Ond Chance Kodi is a 2015 Kannada-language comedy film Produced by Dr Sunilkumar R M directed by Sathyamitra. The film stars Ravishankar Gowda, Patre Ajith, debutante Linto and Shruti. The film was a remake of Malayalam film Best of Luck (2010) which was loosely based on the Hindi film All The Best (2009) which was an adaptation of the Marathi play Pati Sagle Uchapati which in turn was based on the English comedy play Right Bed Wrong Husband. While the Marathi play was adapted into Kannada earlier as Housefull, the Tamil adaptation of the English play titled Thikku Theriyatha Veettil was made into a Tamil movie Veettuku Veedu which was remade in Kannada earlier as Galate Samsara - thus making this the third Kannada on-screen adaptation of the original play.
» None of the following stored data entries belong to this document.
(** X14. The wire carries the key transitions, all of them and in
    order: read back as (press or release, code), the messages sent over
    a run are exactly the presses and releases with a code of at most 255
    among the records the loop got through, up to the answer at which it
    was left.  Nothing is reordered, repeated or made up. *)
Theorem wire_stream_is_the_key_transitions (verbose : bool) (oss : list turn) :
  Forall (fun os => event_ok (ev_after os) = true) oss ->
  List.map decode (sent (fst (client_loop verbose oss))) =
  List.map Some (transitions oss).
Proof.
  induction 1 as [|os oss Hok _ IH]; [reflexivity|].
  rewrite client_loop_cons. cbn [transitions].
  pose proof (client_iter_cases verbose os) as Hc. cbv zeta in Hc.
  destruct (rd_ret os <? 0).
  { rewrite Hc. reflexivity. }
  destruct (_ && _) eqn:Ekey; destruct Hc as [Hs Hctl]; rewrite Hctl.
  - apply andb_true_iff in Ekey as [_ Hle]. apply Z.leb_le in Hle.
    apply event_ok_code in Hok.
    rewrite to_char_byte in Hs by lia.
    destruct (to_size_t (snd_ret os) =? 2); cbn [fst].
    + rewrite sent_app, Hs, List.map_app, IH.
      destruct (ev_value (ev_after os) =? 1); reflexivity.
    + rewrite Hs. destruct (ev_value (ev_after os) =? 1); reflexivity.
  - cbn [fst]. rewrite sent_app, Hs. exact IH.
Qed.

Lemma wire_stream_is_the_key_transitions_witness :
  List.map decode (sent (fst (client_loop true
     [mk_turn 24 (mk_event 1 30 1) 2; mk_turn 24 (mk_event 0 0 0) 2;
      mk_turn 24 (mk_event 1 30 2) 2; mk_turn 24 (mk_event 1 30 0) 2])))
  = [Some (true, 30); Some (false, 30)].
Proof.
  refine (wire_stream_is_the_key_transitions true _ _). repeat constructor.
Defined.

(** X15. The client's verbose flag changes what is printed and nothing
    else: against the same answers, the messages sent and the way the
    loop ends are the same with and without it. *)
Theorem client_verbose_changes_no_message (oss : list turn) :
  sent (fst (client_loop true oss)) = sent (fst (client_loop false oss)) /\
  snd (client_loop true oss) = snd (client_loop false oss).
Proof.
  induction oss as [|os oss [IH1 IH2]]; [split; reflexivity|].
  rewrite !client_loop_cons.
  assert (Hit : sent (fst (client_iter true os)) = sent (fst (client_iter false os)) /\
                snd (client_iter true os) = snd (client_iter false os)).
  { pose proof (client_iter_cases true os) as Ht.
    pose proof (client_iter_cases false os) as Hf. cbv zeta in Ht, Hf.
    destruct (rd_ret os <? 0); [rewrite Ht, Hf; split; reflexivity|].
    destruct (_ && _); destruct Ht as [-> ->], Hf as [-> ->]; split; reflexivity. }
  destruct Hit as [Hs Hc]. rewrite Hc.
  destruct (snd (client_iter false os)); cbn [fst snd].
  - rewrite !sent_app, Hs, IH1, IH2. split; reflexivity.
  - rewrite Hs. split; reflexivity.
Qed.

(** X16. Records that are not of key type leave no trace: taking them
    out of what the device delivers changes neither what the client
    prints and sends nor how its loop ends. *)
Theorem other_records_are_transparent (verbose : bool) (oss : list turn) :
  client_loop verbose (List.filter matters oss) = client_loop verbose oss.
Proof.
  induction oss as [|os oss IH]; [reflexivity|].
  cbn [List.filter]. destruct (matters os) eqn:Em.
  - rewrite !client_loop_cons, IH. reflexivity.
  - rewrite IH, client_loop_cons.
    unfold matters in Em. apply orb_false_iff in Em as [Hrd Hty].
    unfold client_iter. rewrite Hrd. cbv zeta. rewrite Hty. cbn [fst snd app].
    destruct (client_loop verbose oss); reflexivity.
Qed.

(** ** main *)

Lemma client_parse_status (rets : list Bridge.getopt_ret) :
  forall o status, parse_options o rets = UsageExit status -> status = 1.
Proof.
  induction rets as [|r rets IH]; intros o status; cbn [parse_options]; [discriminate|].
  cbv zeta.
  destruct (Bridge.opt_c r =? -1); [discriminate|].
  destruct (Bridge.opt_c r =? Bridge.chr "h"%char); [apply IH|].
  destruct (Bridge.opt_c r =? Bridge.chr "p"%char); [apply IH|].
  destruct (Bridge.opt_c r =? Bridge.chr "d"%char); [apply IH|].
  destruct (Bridge.opt_c r =? Bridge.chr "v"%char); [apply IH|].
  intros E. injection E as <-. reflexivity.
Qed.

Lemma client_ltb_leb_neg (z : Z) : (z <? 0) = negb (0 <=? z).
Proof. destruct (Z.ltb_spec z 0), (Z.leb_spec 0 z); try reflexivity; lia. Qed.

(** X17. The client leaks nothing on any path out of main: whenever
    main returns, the descriptors it closed are exactly the descriptors
    it had obtained from [open] and [socket], each closed once and in the
    order obtained, and [freeaddrinfo] was called once if [getaddrinfo]
    had succeeded and not at all otherwise.  While it is in its loop it
    holds the two descriptors and has already freed the address list. *)
Theorem client_releases_what_it_acquired (rets : list Bridge.getopt_ret)
    (os : answers) :
  match main rets os with
  | Finished status evs =>
      closed evs = opened evs /\ freed evs = resolved evs
  | Looping evs =>
      opened evs = [open_ret os; socket_ret os] /\ closed evs = [] /\
      resolved evs = 1%nat /\ freed evs = 1%nat
  end.
Proof.
  unfold main.
  destruct (parse_options defaults rets) as [o|status]; [|split; reflexivity].
  cbv zeta. rewrite !client_ltb_leb_neg.
  destruct (0 <=? open_ret os) eqn:Eopen; cbn [negb].
  2: { cbn. rewrite client_ltb_leb_neg, Eopen. split; reflexivity. }
  destruct (getaddrinfo_status os =? 0) eqn:Egai; cbn [negb].
  2: { cbn. rewrite client_ltb_leb_neg, Eopen, Egai. split; reflexivity. }
  destruct (0 <=? socket_ret os) eqn:Esock; cbn [negb].
  2: { cbn. rewrite !client_ltb_leb_neg, Eopen, Egai, Esock. split; reflexivity. }
  destruct (connect_ret os =? -1).
  { cbn. rewrite !client_ltb_leb_neg, Eopen, Egai, Esock. split; reflexivity. }
  destruct (client_loop (verbose o) (turns os)) as [l [|]];
    cbn; rewrite !client_ltb_leb_neg, Eopen, Egai, Esock; repeat split.
Qed.

(** X18. What main's result says.  main is in its loop, or has got
    past it, exactly when the connection was set up.  When it returns,
    its result is 0 exactly when the connection had been set up, -1
    (255 to the parent) exactly when the options were accepted, [open]
    succeeded and [getaddrinfo] failed, and 1 in every other case; and it
    returns 0 only after a read failed or a send fell short. *)
Theorem client_exit_status (rets : list Bridge.getopt_ret) (os : answers) :
  match main rets os with
  | Looping evs =>
      connected (is_parsed (parse_options defaults rets)) os = true
  | Finished status evs =>
      (status = 0 <->
       connected (is_parsed (parse_options defaults rets)) os = true) /\
      (status = -1 <->
       is_parsed (parse_options defaults rets) = true /\
       0 <= open_ret os /\ getaddrinfo_status os <> 0) /\
      (status <> 0 -> status <> -1 -> status = 1) /\
      (status = -1 -> wait_status status = 255) /\
      (status = 0 ->
       Exists (fun t => rd_ret t < 0 \/ to_size_t (snd_ret t) <> 2) (turns os))
  end.
Proof.
  unfold main, connected.
  destruct (parse_options defaults rets) as [o|status] eqn:Eparse; cbn [is_parsed andb].
  2: { rewrite (client_parse_status rets defaults status Eparse).
       intuition (try discriminate; try congruence). }
  cbv zeta. rewrite !client_ltb_leb_neg.
  destruct (0 <=? open_ret os) eqn:Eopen; cbn [negb andb].
  2: { apply Z.leb_gt in Eopen.
       intuition (try discriminate; try congruence; try lia). }
  apply Z.leb_le in Eopen.
  destruct (getaddrinfo_status os =? 0) eqn:Egai; cbn [negb andb].
  2: { apply Z.eqb_neq in Egai.
       intuition (try discriminate; try congruence). }
  apply Z.eqb_eq in Egai.
  destruct (0 <=? socket_ret os); cbn [negb andb].
  2: { intuition (try discriminate; try congruence). }
  destruct (connect_ret os =? -1); cbn [negb].
  { intuition (try discriminate; try congruence). }
  destruct (client_loop (verbose o) (turns os)) as [l [|]] eqn:Eloop; [reflexivity|].
  assert (Hleft : Exists (fun t => rd_ret t < 0 \/ to_size_t (snd_ret t) <> 2)
                    (turns os)).
  { apply (client_loop_left (verbose o)). rewrite Eloop. reflexivity. }
  intuition (try discriminate; try congruence).
Qed.

Lemma client_exit_status_witness :
  main [] (mk_answers 3 (-2) 4 0 []) =
    Finished (-1)
      [SysOpen "/dev/input/event0" 3; SysGetaddrinfo "127.0.0.1" "65432" (-2);
       SysGaiError (-2); SysClose 3] /\
  wait_status (-1) = 255 /\
  Exists (fun t => rd_ret t < 0 \/ to_size_t (snd_ret t) <> 2)
    [mk_turn 24 (mk_event 1 30 1) 2; mk_turn (-1) (mk_event 1 30 1) 2].
Proof.
  split; [reflexivity|]. split.
  - exact (proj1 (proj2 (proj2 (proj2 (client_exit_status []
             (mk_answers 3 (-2) 4 0 []))))) eq_refl).
  - exact (proj2 (proj2 (proj2 (proj2 (client_exit_status []
             (mk_answers 3 0 4 0
                [mk_turn 24 (mk_event 1 30 1) 2;
                 mk_turn (-1) (mk_event 1 30 1) 2]))))) eq_refl).
Defined.


End ClientMore.

(* ===================================================================== *)
(** * The read timeout that is not one                                    *)
(* ===================================================================== *)

Module TtyFacts.
Import Termios Tty TermiosFacts.



(** The setting the comment at forwarder.c:129 describes is MIN = 0: then
    the read gives up after [VTIME] tenths of silence. *)
Lemma idle_timeout_needs_vmin_0 (count k : nat) :
  read_from 0 10 count 0 [] (-1) (silence (11 + k)) = ReadReturns 10 [].
Proof. reflexivity. Qed.

Section Read.
Context {H : termios_h}.


End Read.


End TtyFacts.
(** Marking a match hash as seen: [seen_matches.add(mh); deduped_matches += 1]. *)
Definition mark_seen (mh : string) (st : etl_state) : etl_state :=
  {| seen_matches := mh :: seen_matches st;
     scanned_entries := scanned_entries st;
     deduped_matches := S (deduped_matches st);
     cards_dim := cards_dim st;
     deck_hash_to_type := deck_hash_to_type st;
     deck_hash_to_cards := deck_hash_to_cards st;
     player_decks_top := player_decks_top st;
     meta_deck_types := meta_deck_types st;
     meta_type_deck_ids := meta_type_deck_ids st;
     meta_type_cards := meta_type_cards st |}.

Definition process_battle (env : etl_env) (top_tags : list string)
  (st : etl_state) (b : battle) : etl_state :=
  if negb (is_ranked_1v1_battle b) then st else
  let mh := match_hash b in
  if existsb (String.eqb mh) (seen_matches st) then st else
  let st := mark_seen mh st in
  match b_team b, b_opponent b with
  | [t0], [o0] => fold_left (process_participant env top_tags b) [t0; o0] st
  | _, _ => st
  end.

Definition add_scanned (n : nat) (st : etl_state) : etl_state :=
  {| seen_matches := seen_matches st;
     scanned_entries := scanned_entries st + n;
     deduped_matches := deduped_matches st;
     cards_dim := cards_dim st;
     deck_hash_to_type := deck_hash_to_type st;
     deck_hash_to_cards := deck_hash_to_cards st;
     player_decks_top := player_decks_top st;
     meta_deck_types := meta_deck_types st;
     meta_type_deck_ids := meta_type_deck_ids st;
     meta_type_cards := meta_type_cards st |}.

Definition process_player (env : etl_env) (top_tags : list string)
  (st : etl_state) (ptag : string) : etl_state :=
  match env_battlelog env ptag with
  | None => st
  | Some battles => fold_left (process_battle env top_tags) battles (add_scanned (length battles) st)
  end.

(** [top_players]: the normalised, non-empty tags of the ranking, in order. *)
Definition top_player_tags (raw : list (option string)) : list string :=
  List.filter (fun t => negb (String.eqb t EmptyString)) (map _normalize_tag raw).

(** The scan phase of [main] over the fetched ranking. *)
Definition etl_scan (env : etl_env) (raw : list (option string)) : etl_state :=
  let top := top_player_tags raw in
  fold_left (process_player env top) top etl_init.

(** The second pass: [player_type_cards_top]. *)
Definition derive_player_type_cards (st : etl_state)
  : list ((string * string * Z * string) * counter) :=
  fold_left
    (fun acc (e : (string * string) * counter) =>
       let '((ptag, dh), rec) := e in
       let dtype := dict_get_default (deck_hash_to_type st) dh ARCHETYPE_HYBRID in
       fold_left (fun acc c => bump acc (ptag, dtype, card_id c, card_variant c) (uses rec) (wins rec))
                 (dict_get_default (deck_hash_to_cards st) dh []) acc)
    (player_decks_top st) [].

(* ================================================================== *)
(** ** Concrete records used by the examples below *)

Definition ex_deck_keys : list (string * string) :=
  [("26000015", "normal"); ("26000063", "evo"); ("26000015", "evo"); ("28000000", "normal");
   ("26000000", "hero"); ("26000010", "normal"); ("27000003", "normal"); ("26000021", "normal")].

Definition ex_cards (base : Z) : list card_entry :=
  map (fun i => CardDict (Some (base + Z.of_nat i)%Z) (Some ("Card" ++ py_str_int (Z.of_nat i))) None) (seq 0 8).
Definition ex_part (tag : string) (crowns base : Z) : participant :=
  {| p_tag := Some tag; p_crowns := Some crowns; p_cards := ex_cards base |}.
Definition ex_battle : battle :=
  {| b_battleTime := Some "20251001T120000.000Z"; b_gameMode_id := Some 72000006%Z;
     b_gameMode_name := Some "Ladder"; b_type := Some "PvP";
     b_team := [ex_part "#AAA" 3 26000000]; b_opponent := [ex_part "#BBB" 1 27000000] |}.
Definition ex_env : etl_env :=
  {| env_card_meta := fun _ => None;
     env_meta_by_name := fun _ => Some {| cm_elixir := Some 3%Z; cm_is_bait_piece := false;
                                         cm_is_bridge_spam_piece := false; cm_is_big_tank := false |};
     env_overrides := [];
     env_battlelog := fun t => if String.eqb t "#AAA" then Some [ex_battle]
                               else if String.eqb t "#BBB" then Some [swap_sides ex_battle] else None |}.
Ond Chance Kodi features music by Mysore Gopi. The film was launched on 20 August 2013 in Bangalore and commenced filming that same month. The film was shot in Chikmagalur, Goa and Wayanad.

== Cast ==
- Ravishankar Gowda as Nakula
- Patre Ajth as Shukla
- Linto as Nithya
- Shruti as Tavare
- B. C. Patil as Vinayaka Patil
- Dr. Nandini
- Tennis Krishna
- Sadhu Kokila
- M. S. Umesh
- Mandeep Roy
- Honnavalli Krishna

== Soundtrack ==

| No. | Title | Lyrics | Singer(s) | Length |
|---|---|---|---|---|
| 1. | "Aagumbe Sanjeya" |  | Rajesh Krishnan, Anuradha Bhat |  |
| 2. | "Enne Mujaane" |  | Rajesh Krishnan |  |
| 3. | "Gelluve Gelluve" | Roopa Iyer | Hemanth, Chorus |  |
| 4. | "Haaduva Premaraagadali" | V. Nagendra Prasad | Santosh |  |

== Release ==
The Times of India gave the film two-and-a-half out of five stars and wrote that "Though sprinkled with humour, this remake of Malayalam movie Best of Luck fails to impress as the script is weak".